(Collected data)

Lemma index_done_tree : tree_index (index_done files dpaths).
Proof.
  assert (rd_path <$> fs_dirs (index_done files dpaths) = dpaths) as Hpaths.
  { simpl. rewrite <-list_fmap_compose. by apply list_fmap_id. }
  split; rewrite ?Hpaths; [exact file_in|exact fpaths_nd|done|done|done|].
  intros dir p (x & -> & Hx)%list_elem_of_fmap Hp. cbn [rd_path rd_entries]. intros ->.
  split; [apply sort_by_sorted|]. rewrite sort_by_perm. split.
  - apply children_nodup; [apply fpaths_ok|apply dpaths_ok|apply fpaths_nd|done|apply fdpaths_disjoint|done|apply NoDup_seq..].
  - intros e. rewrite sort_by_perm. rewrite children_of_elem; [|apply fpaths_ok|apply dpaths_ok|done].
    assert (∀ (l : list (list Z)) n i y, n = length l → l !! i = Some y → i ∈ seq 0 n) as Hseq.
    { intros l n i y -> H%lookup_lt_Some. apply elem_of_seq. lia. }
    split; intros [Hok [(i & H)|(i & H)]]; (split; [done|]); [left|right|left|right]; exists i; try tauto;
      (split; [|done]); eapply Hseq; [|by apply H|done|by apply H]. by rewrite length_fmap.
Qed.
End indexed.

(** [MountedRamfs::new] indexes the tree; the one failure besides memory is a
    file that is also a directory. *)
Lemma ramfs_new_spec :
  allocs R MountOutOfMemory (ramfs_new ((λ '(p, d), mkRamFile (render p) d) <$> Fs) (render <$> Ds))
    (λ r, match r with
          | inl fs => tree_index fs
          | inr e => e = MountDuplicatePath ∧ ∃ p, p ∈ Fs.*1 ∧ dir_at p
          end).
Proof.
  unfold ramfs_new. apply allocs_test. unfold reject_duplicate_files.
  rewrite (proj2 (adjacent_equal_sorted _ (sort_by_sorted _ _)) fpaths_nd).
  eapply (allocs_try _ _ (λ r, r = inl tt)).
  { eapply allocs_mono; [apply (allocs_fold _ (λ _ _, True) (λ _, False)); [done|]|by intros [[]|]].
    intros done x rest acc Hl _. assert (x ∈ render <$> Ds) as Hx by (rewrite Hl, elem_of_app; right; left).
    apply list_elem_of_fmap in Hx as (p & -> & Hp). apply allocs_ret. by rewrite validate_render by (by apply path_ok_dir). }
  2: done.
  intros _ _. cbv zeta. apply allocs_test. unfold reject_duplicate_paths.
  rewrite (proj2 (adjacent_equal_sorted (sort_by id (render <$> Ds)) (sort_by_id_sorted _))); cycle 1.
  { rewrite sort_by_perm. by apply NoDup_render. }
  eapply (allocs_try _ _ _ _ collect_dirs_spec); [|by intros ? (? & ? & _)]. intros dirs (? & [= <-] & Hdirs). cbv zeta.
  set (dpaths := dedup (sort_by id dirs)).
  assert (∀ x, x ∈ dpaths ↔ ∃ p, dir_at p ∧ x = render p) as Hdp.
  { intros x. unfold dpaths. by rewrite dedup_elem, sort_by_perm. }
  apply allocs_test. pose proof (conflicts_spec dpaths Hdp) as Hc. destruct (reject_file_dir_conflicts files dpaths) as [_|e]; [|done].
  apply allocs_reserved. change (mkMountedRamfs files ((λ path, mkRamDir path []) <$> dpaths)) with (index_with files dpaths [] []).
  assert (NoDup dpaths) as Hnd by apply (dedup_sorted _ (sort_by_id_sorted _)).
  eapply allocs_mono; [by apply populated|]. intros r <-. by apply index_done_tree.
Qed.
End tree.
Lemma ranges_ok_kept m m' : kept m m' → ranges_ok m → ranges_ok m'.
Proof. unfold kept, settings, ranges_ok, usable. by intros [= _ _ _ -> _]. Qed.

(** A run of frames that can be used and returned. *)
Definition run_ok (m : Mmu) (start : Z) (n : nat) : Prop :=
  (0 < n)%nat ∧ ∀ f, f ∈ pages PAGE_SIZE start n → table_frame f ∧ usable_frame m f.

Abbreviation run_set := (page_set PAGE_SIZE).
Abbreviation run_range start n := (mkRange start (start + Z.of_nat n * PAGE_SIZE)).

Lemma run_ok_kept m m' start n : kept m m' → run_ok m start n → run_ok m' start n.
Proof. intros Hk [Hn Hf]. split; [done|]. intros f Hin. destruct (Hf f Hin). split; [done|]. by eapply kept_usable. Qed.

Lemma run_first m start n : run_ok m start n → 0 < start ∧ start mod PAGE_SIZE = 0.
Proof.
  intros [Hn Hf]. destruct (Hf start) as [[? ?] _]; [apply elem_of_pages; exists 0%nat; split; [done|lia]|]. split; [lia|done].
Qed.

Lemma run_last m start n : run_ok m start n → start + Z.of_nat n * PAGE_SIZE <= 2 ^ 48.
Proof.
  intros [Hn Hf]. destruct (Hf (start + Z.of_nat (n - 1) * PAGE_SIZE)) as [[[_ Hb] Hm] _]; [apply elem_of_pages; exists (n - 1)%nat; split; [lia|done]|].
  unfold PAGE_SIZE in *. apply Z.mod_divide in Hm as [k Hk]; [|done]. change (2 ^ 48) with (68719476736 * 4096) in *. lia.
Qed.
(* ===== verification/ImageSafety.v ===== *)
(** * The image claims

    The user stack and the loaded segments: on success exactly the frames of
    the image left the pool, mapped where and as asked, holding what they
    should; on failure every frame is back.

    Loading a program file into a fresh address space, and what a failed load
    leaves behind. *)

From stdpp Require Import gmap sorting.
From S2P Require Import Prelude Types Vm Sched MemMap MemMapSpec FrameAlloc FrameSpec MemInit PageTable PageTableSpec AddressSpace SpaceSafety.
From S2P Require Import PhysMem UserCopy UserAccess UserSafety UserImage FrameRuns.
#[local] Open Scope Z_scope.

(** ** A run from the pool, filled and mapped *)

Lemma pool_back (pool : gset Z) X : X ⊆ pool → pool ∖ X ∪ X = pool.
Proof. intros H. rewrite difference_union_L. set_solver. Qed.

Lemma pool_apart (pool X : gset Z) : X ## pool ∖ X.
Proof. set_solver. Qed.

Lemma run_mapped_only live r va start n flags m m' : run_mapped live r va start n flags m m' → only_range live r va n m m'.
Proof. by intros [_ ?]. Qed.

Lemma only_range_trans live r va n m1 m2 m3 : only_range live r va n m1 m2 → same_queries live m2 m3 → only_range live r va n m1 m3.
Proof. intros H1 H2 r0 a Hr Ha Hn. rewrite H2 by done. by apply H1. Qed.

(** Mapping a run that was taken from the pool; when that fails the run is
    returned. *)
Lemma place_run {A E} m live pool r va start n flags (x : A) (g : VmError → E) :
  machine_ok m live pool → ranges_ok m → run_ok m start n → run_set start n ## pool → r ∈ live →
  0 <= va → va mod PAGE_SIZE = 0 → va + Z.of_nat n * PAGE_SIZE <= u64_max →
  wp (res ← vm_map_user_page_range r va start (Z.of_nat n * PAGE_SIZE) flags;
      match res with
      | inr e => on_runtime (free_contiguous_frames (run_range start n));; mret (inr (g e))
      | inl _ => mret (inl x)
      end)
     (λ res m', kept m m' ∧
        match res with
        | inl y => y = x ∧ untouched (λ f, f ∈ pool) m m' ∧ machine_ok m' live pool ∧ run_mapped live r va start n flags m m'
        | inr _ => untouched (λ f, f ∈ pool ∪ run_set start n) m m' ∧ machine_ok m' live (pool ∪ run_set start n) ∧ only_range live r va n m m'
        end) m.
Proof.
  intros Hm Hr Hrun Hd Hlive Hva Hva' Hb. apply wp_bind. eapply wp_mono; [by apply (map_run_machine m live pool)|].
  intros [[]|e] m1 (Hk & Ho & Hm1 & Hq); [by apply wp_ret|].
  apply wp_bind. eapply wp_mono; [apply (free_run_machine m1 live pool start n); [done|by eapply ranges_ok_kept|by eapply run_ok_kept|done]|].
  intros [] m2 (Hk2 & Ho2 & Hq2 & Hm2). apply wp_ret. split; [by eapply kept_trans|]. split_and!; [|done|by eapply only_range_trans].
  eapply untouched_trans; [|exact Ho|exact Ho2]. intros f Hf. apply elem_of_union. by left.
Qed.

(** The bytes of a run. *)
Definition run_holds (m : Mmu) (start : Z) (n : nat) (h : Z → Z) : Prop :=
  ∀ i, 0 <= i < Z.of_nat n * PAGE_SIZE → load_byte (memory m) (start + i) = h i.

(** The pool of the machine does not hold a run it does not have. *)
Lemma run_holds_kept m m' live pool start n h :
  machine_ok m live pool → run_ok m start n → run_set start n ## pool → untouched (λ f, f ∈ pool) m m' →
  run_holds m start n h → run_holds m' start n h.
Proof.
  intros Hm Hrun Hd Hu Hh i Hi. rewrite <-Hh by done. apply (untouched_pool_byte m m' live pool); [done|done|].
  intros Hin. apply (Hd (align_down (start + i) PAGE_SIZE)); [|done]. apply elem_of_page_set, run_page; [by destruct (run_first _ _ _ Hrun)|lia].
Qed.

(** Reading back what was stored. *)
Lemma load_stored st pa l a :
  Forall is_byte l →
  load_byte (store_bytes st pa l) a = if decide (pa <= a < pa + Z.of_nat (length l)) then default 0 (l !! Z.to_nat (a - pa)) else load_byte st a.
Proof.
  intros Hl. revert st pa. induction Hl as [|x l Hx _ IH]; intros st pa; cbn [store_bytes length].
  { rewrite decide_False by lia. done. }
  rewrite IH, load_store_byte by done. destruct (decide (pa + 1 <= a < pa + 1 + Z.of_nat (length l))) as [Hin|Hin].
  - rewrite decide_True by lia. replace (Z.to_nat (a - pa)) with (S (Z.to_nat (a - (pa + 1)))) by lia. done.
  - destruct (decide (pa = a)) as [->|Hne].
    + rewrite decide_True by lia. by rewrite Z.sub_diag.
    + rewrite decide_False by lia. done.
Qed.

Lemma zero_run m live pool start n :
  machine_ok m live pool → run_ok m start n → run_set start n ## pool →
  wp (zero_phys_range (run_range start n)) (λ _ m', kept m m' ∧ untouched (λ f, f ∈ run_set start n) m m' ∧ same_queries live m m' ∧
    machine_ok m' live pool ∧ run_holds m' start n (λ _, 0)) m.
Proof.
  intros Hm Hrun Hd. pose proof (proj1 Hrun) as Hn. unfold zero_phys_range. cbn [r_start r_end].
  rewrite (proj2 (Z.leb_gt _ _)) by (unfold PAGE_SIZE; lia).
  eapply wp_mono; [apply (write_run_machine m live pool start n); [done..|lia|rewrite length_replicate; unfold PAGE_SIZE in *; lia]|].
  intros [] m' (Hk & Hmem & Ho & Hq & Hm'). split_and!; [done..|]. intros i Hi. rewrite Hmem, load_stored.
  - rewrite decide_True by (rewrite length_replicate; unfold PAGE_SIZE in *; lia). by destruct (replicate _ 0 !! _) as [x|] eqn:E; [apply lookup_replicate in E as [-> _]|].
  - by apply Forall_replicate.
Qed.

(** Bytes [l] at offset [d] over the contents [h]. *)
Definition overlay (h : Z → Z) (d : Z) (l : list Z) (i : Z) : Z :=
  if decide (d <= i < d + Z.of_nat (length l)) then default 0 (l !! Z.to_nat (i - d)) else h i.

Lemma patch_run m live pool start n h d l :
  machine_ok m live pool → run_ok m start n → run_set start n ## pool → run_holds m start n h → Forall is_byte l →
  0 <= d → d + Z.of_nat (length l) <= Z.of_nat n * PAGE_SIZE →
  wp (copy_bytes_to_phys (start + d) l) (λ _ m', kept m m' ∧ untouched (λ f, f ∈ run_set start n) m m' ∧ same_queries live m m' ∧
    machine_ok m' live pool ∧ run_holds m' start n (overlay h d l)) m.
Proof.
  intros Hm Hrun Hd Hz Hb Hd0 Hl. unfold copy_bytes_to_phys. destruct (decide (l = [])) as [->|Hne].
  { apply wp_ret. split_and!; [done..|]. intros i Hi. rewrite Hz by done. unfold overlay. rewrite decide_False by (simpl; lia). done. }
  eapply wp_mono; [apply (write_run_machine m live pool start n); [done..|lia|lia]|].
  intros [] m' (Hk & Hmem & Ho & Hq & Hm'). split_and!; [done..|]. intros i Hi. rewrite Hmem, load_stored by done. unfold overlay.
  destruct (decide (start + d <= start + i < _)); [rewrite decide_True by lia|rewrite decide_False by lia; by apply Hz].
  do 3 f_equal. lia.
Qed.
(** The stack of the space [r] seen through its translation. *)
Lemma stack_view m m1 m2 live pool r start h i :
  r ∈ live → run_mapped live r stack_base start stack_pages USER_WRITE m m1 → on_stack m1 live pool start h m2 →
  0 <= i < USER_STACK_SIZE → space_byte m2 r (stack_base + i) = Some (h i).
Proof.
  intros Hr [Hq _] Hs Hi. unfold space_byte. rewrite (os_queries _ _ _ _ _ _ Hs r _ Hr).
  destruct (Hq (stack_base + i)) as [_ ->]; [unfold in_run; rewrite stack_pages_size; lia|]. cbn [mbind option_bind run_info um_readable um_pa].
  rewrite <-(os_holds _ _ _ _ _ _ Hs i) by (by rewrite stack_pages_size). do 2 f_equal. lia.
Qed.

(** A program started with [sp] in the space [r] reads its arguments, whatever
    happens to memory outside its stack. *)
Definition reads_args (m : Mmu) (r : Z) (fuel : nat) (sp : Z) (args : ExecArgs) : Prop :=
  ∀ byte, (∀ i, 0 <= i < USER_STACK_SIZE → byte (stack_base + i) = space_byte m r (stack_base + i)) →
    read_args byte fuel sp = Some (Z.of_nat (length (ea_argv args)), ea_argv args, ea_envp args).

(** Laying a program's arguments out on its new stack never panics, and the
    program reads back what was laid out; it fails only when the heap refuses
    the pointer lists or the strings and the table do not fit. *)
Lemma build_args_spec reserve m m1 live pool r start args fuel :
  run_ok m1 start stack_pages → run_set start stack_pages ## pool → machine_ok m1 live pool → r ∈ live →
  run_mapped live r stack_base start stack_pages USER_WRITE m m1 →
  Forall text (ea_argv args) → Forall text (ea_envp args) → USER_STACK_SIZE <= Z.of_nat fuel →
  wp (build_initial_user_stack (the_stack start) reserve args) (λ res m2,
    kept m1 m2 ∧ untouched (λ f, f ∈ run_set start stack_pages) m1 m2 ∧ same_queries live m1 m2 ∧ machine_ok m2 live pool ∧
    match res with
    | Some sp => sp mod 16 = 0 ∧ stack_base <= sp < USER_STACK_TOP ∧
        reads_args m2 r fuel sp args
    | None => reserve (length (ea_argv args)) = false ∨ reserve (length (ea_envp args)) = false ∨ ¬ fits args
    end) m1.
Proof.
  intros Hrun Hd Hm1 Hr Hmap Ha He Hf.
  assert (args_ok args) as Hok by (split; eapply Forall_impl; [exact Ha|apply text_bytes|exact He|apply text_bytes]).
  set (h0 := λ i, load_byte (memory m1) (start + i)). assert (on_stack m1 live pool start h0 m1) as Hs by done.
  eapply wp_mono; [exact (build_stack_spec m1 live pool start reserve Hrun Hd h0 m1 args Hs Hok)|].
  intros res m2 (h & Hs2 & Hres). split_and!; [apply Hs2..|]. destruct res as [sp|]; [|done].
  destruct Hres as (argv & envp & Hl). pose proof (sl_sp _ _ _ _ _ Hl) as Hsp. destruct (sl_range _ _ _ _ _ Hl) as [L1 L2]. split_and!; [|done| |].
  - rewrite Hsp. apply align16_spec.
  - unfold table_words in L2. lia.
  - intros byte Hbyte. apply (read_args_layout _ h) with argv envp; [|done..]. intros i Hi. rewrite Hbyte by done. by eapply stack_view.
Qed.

◆ TASK REQUIREMENTS
Copy the entries above exactly, but only from the line holding "file that is also a directory. *)" through the line holding "intros _ _.", both included.

◆ RESULT
    file that is also a directory. *)
Lemma ramfs_new_spec :
  allocs R MountOutOfMemory (ramfs_new ((λ '(p, d), mkRamFile (render p) d) <$> Fs) (render <$> Ds))
    (λ r, match r with
          | inl fs => tree_index fs
          | inr e => e = MountDuplicatePath ∧ ∃ p, p ∈ Fs.*1 ∧ dir_at p
          end).
Proof.
  unfold ramfs_new. apply allocs_test. unfold reject_duplicate_files.
  rewrite (proj2 (adjacent_equal_sorted _ (sort_by_sorted _ _)) fpaths_nd).
  eapply (allocs_try _ _ (λ r, r = inl tt)).
  { eapply allocs_mono; [apply (allocs_fold _ (λ _ _, True) (λ _, False)); [done|]|by intros [[]|]].
    intros done x rest acc Hl _. assert (x ∈ render <$> Ds) as Hx by (rewrite Hl, elem_of_app; right; left).
    apply list_elem_of_fmap in Hx as (p & -> & Hp). apply allocs_ret. by rewrite validate_render by (by apply path_ok_dir). }
  2: done.
  intros _ _. cbv zeta. apply allocs_test. unfold reject_duplicate_paths.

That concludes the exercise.